You probably need to use a recursive common table expression to iterate through the ancestry and get all related records:
DECLARE #CustomerID INT = 100;
-- SAMPLE DATA FOR CUSTOMERS
DECLARE #Customers TABLE (ID INT, Name VARCHAR(255), ParentID INT);
INSERT #Customers (ID, Name, ParentID)
VALUES
(100, 'Customer A', NULL),
(101, 'Customer B', NULL),
(102, 'Customer C', 100),
(103, 'Customer D', 100),
(104, 'Customer E', 101);
-- SAMPLE DATA FOR TICKETS
DECLARE #Tickets TABLE (ID INT, Name VARCHAR(255), ParentID INT);
INSERT #Tickets (ID, Name, ParentID)
VALUES
(500, 'Ticket A', 100),
(501, 'Ticket B', 100),
(502, 'Ticket C', 102),
(503, 'Ticket D', 102),
(504, 'Ticket E', 103),
(505, 'Ticket F', 101),
(506, 'Ticket G', 104),
(507, 'Ticket H', 101);
-- USE RECURSIVE CTE TO LOOP THROUGH HIERARCHY AND GET ALL ANCESTORS
WITH RecursiveCustomers AS
( SELECT c.ID, c.Name, c.ParentID
FROM #Customers AS c
UNION ALL
SELECT rc.ID, rc.Name, c.ParentID
FROM RecursiveCustomers AS rc
INNER JOIN #Customers AS c
ON rc.ParentID = c.ID
)
SELECT t.ID, t.Name, t.ParentID
FROM #Tickets AS t
INNER JOIN RecursiveCustomers AS rc
ON rc.ID = t.ParentID
WHERE rc.ParentID = #CustomerID OR (rc.ID = #CustomerID AND rc.ParentID IS NULL);
RESULT FOR 100
+-----+-------------+----------+
| ID | Description | ParentID |
+-----+-------------+----------+
| 500 | Ticket A | 100 |
| 501 | Ticket B | 100 |
| 502 | Ticket C | 102 |
| 503 | Ticket D | 102 |
| 504 | Ticket E | 103 |
+-----+-------------+----------+
RESULT FOR 104
+-----+-------------+----------+
| ID | Description | ParentID |
+-----+-------------+----------+
| 506 | Ticket G | 104 |
+-----+-------------+----------+
Select tickets.Description
FROM
Tickets AS tickets
LEFT JOIN
Customers ON
customers.ID= tickets.ParentID
OR
customers.ParentID =tickets.ParentID
WHERE
Tickets.ParentID = 100
Although the demo provided by GarethD worked fine in the demonstration (and at first I thought it worked on the live data) I got weird results in the live data where tickets belonging to the parent were repeated 4 times each although rows related to children only appeared once.

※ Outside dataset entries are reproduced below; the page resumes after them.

(** X5. [calculate_gbce] asks the price of the traded symbols in the order
    of their first trades and stops at the first one that fails: it raises
    that very exception (NoTradesInWindow when that symbol has no quantity
    in its window), whatever the symbols after it would give. *)
Theorem gbce_fails_with_first_failure (w w1 w2 : World) (ks1 ks2 : list string)
        (k : string) (vs : list num) (e : exn) :
  dict_keys (trades w) = ks1 ++ k :: ks2 ->
  vws_run w ks1 vs w1 ->
  calculate_vws_price k w1 = (Raise e, w2) ->
  calculate_gbce w = (Raise e, w2).
Proof.
  intros Hkeys Hrun Hk.
  unfold calculate_gbce. unfold bind at 1. cbn [get_trades].
  assert (Ht : dict_truth (trades w) = true).
  { destruct (trades w); [destruct ks1; discriminate | reflexivity]. }
  rewrite Ht, Hkeys. unfold bind at 1.
  now rewrite (gbce_loop_raise w w1 w2 ks1 ks2 k vs (PyInt 1) e Hrun
                 (or_introl eq_refl) Hk).
Qed.

Lemma str_to_float_raises (value : pyvalue) (w : World) (e : exn) :
  fst (str_to_float value w) = Raise e -> exists s, e = InvalidNumericFormat s.
Proof.
  destruct value as [x|s]; cbn; [discriminate|].
  destruct (float_of_str s); [discriminate | intros [= <-]; now exists s].
Qed.

Lemma catalog_get (symbol : string) :
  dict_mem symbol exchange_data = true ->
  exists stock, dict_get exchange_data symbol = Some stock.
Proof.
  rewrite dict_mem_get.
  destruct (dict_get exchange_data symbol) as [stock|]; [eauto | discriminate].
Qed.

(** X7. The methods fail only with the errors they raise on purpose, or
    with the OverflowError of an int too large for a float:
    [calculate_dividend_yield] with UnknownSymbol, InvalidNumericFormat or
    InvalidPrice; [calculate_pe_ratio] with one of these, DivisionByZero or
    OverflowError; [record_trade] with UnknownSymbol, InvalidNumericFormat or
    InvalidOrderSide; [calculate_vws_price] with UnknownSymbol,
    NoTradesInWindow or OverflowError.  None of them lets a
    ZeroDivisionError, a KeyError or a TypeError out: every division is
    guarded, every lookup is of a key that was checked, and [fixed_dividend]
    is set where it is used. *)
Theorem methods_raise_own_errors (symbol : string) (quantity price : pyvalue)
        (order : string) (w : World) :
  (forall e, fst (calculate_dividend_yield symbol price w) = Raise e ->
             e = UnknownSymbol \/ (exists s, e = InvalidNumericFormat s)
             \/ e = InvalidPrice)
  /\ (forall e, fst (calculate_pe_ratio symbol price w) = Raise e ->
                e = UnknownSymbol \/ (exists s, e = InvalidNumericFormat s)
                \/ e = InvalidPrice \/ e = DivisionByZero
                \/ e = OverflowError)
  /\ (forall e, fst (record_trade symbol quantity price order w) = Raise e ->
                e = UnknownSymbol \/ (exists s, e = InvalidNumericFormat s)
                \/ e = InvalidOrderSide)
  /\ (forall e, fst (calculate_vws_price symbol w) = Raise e ->
                e = UnknownSymbol \/ e = NoTradesInWindow
                \/ e = OverflowError).
Proof.
  destruct (dict_mem symbol exchange_data) eqn:Hm.
  2:{ pose proof (validate_unknown symbol w Hm) as Hv.
      unfold calculate_dividend_yield, calculate_pe_ratio, record_trade,
        calculate_vws_price, bind. rewrite Hv. cbn [fst].
      repeat split; intros e [= <-]; auto. }
  destruct (catalog_get symbol Hm) as [stock Hg].
  assert (Hdy : forall e, fst (calculate_dividend_yield symbol price w) = Raise e ->
                          e = UnknownSymbol
                          \/ (exists s, e = InvalidNumericFormat s)
                          \/ e = InvalidPrice).
  { intros e. pose proof (str_to_float_world price w) as Hw.
    destruct (str_to_float price w) as [[p|e0] w1] eqn:Hp; cbn in Hw; subst w1.
    - destruct (py_le0 p) eqn:Hle.
      + rewrite (dividend_yield_eval _ _ _ _ _ Hg Hp), Hle. intros [= <-]. auto.
      + destruct (dividend_yield_returns _ _ _ _ _ Hg Hp Hle)
          as (a & y & _ & _ & _ & -> & _).
        discriminate.
    - unfold calculate_dividend_yield, bind.
      rewrite (validate_known symbol w Hm), Hp. cbn [fst]. intros [= <-].
      right. left. apply (str_to_float_raises price w). now rewrite Hp. }
  split; [exact Hdy|]. split; [|split].
  - intros e. pose proof (str_to_float_world price w) as Hw.
    destruct (str_to_float price w) as [[p|e0] w1] eqn:Hp; cbn in Hw; subst w1.
    + rewrite (pe_ratio_eval _ _ _ _ _ Hg Hp). cbn [fst].
      destruct (fst (calculate_dividend_yield symbol price w)) as [y|e1] eqn:Hy.
      * destruct (y =? 0)%float eqn:Hy0; [intros [= <-]; tauto|].
        intros Hr. apply py_div_raises in Hr; [tauto | exact Hy0].
      * intros [= <-]. specialize (Hdy e1 eq_refl). tauto.
    + unfold calculate_pe_ratio, bind.
      rewrite (validate_known symbol w Hm), Hp. cbn [fst]. intros [= <-].
      right. left. apply (str_to_float_raises price w). now rewrite Hp.
  - intros e. rewrite record_trade_eval, Hm. cbn [negb].
    destruct (str_to_float quantity w) as [[q|e0] w1] eqn:Hq.
    + destruct (str_to_float price w) as [[p|e1] w2] eqn:Hp.
      * destruct (negb (order =? "Buy") && negb (order =? "Sell"));
          [intros [= <-]; auto | discriminate].
      * cbn [fst]. intros [= <-]. right. left.
        apply (str_to_float_raises price w). now rewrite Hp.
    + cbn [fst]. intros [= <-]. right. left.
      apply (str_to_float_raises quantity w). now rewrite Hq.
  - intros e. apply dict_mem_In in Hm. rewrite catalog_keys in Hm.
    rewrite (vws_eval symbol w Hm). cbn [fst].
    destruct (dict_get (trades w) symbol) as [l|]; [|discriminate].
    destruct (ofold vws_add _ _) as [[a q]|e0] eqn:Hl; cbn [obind fst snd].
    + destruct (py_eq0 q) eqn:Hq0; [intros [= <-]; auto|].
      destruct (py_div a q) as [r|e0] eqn:Hd; cbn [obind]; [discriminate|].
      intros [= <-]. right. right. exact (py_div_raises _ _ _ Hq0 Hd).
    + intros [= <-]. right. right. exact (vws_add_raises _ _ _ Hl).
Qed.
(** * tx.py: gas funding and token sweep between two wallets

    A shallow embedding of [src/tx.py].  The script funds a Holder
    wallet ([address1]) with native currency from a Funder wallet
    ([address2]), sweeps the Holder's ERC-20 balance back to the Funder,
    and repeats until interrupted.

    The file has four parts:
    - the fragments of the Python runtime the script relies on
      (exceptions, integer true division, fixed-point formatting,
      [str.rstrip], [str.endswith]);
    - the script itself, written in a small monad over the remote node,
      with every effect recorded in a trace;
    - the properties of the script, for every node;
    - runs of the script against a small simulated node, one for each
      property that has premises. *)

From Stdlib Require Import ZArith String Ascii List Bool Lia.
From Stdlib Require Import DecimalString DecimalN DecimalPos.
Import ListNotations.

Local Open Scope string_scope.
Local Open Scope Z_scope.

(** ** Exceptions and results *)

(** The exception classes the script distinguishes in its [except]
    clauses.  [ValueError] and [ContractLogicError] stand for the class
    or any subclass of it; [OtherException] is any other subclass of
    [Exception], with its [type(e).__name__]. *)
Inductive exn_class : Type :=
| ValueError
| ContractLogicError
| OtherException (type_name : string).

Record exn : Type := mk_exn { exn_type : exn_class; exn_str : string }.

(** What evaluating a Python expression ends in: a value, an exception
    derived from [Exception], or [SystemExit] (raised by [sys.exit],
    derived from [BaseException] only). *)
Inductive outcome (A : Type) : Type :=
| Done (a : A)
| Raised (e : exn)
| Exited (code : Z).
Arguments Done {A} a.
Arguments Raised {A} e.
Arguments Exited {A} code.

Definition outcome_bind {A B : Type} (o : outcome A) (k : A -> outcome B) : outcome B :=
  match o with
  | Done a => k a
  | Raised e => Raised e
  | Exited c => Exited c
  end.

(** ** Strings *)

Definition nl : string := String (ascii_of_nat 10) "".
Definition cr : string := String (ascii_of_nat 13) "".

(** [c in s] for a one-character [c]. *)
Fixpoint str_contains (c : ascii) (s : string) : bool :=
  match s with
  | EmptyString => false
  | String d s' => Ascii.eqb c d || str_contains c s'
  end.

(** [s.rstrip(chars)]: drops the longest suffix made of characters of [chars]. *)
Fixpoint rstrip (chars : string) (s : string) : string :=
  match s with
  | EmptyString => EmptyString
  | String c s' =>
      match rstrip chars s' with
      | EmptyString => if str_contains c chars then EmptyString else String c EmptyString
      | r => String c r
      end
  end.

(** [s.endswith(suffix)]. *)
Definition endswith (s suffix : string) : bool :=
  (String.length suffix <=? String.length s)%nat
  && String.eqb (substring (String.length s - String.length suffix) (String.length suffix) s) suffix.

(** [c * n] for a string [c]. *)
Fixpoint str_repeat (c : string) (n : nat) : string :=
  match n with
  | O => ""
  | S n' => c ++ str_repeat c n'
  end.

(** [str(n)] for an [int]. *)
Definition str_of_nonneg (n : Z) : string := NilEmpty.string_of_uint (N.to_uint (Z.to_N n)).

Definition str_of_int (n : Z) : string :=
  if n <? 0 then "-" ++ str_of_nonneg (- n) else str_of_nonneg n.

(** The lowest [width] decimal digits of [n], most significant first. *)
Fixpoint low_digits (width : nat) (n : Z) : string :=
  match width with
  | O => ""
  | S w => low_digits w (n / 10) ++ String (ascii_of_nat (48 + Z.to_nat (n mod 10))) ""
  end.


(** [f"{s:^width}"]: centred, the extra blank going to the right. *)
Definition center (s : string) (width : nat) : string :=
  let total := (width - String.length s)%nat in
  let left := Nat.div total 2 in
  str_repeat " " left ++ s ++ str_repeat " " (total - left).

In my ignorance and with an inability to fix said issue I've used a different approach that works fine so I thought I'd leave it here as an alternative.
First I select the parent and child records and store them in a table:
DECLARE #CUSTOMERS TABLE (
ID BIGINT,
PARENTID BIGINT,
NAME VARCHAR(MAX)
)
INSERT INTO #CUSTOMERS(ID, PARENTID, NAME)
SELECT
id,
parent_id,
name
FROM [customer_table]
WHERE id = '194' OR parent_id = '194';
Now I can join to this table as normal to select the correct Tickets:
SELECT
customer.[NAME],
ticket.[id],
ticket.[description],
FROM [ticket_table] AS ticket
LEFT JOIN #CUSTOMERS AS customer
ON ticket.[id] = customer.[ID]
WHERE
ticket.[id] = customer.[ID];
This produces the correct number of tickets and seems fast enough. Hope it helps someone.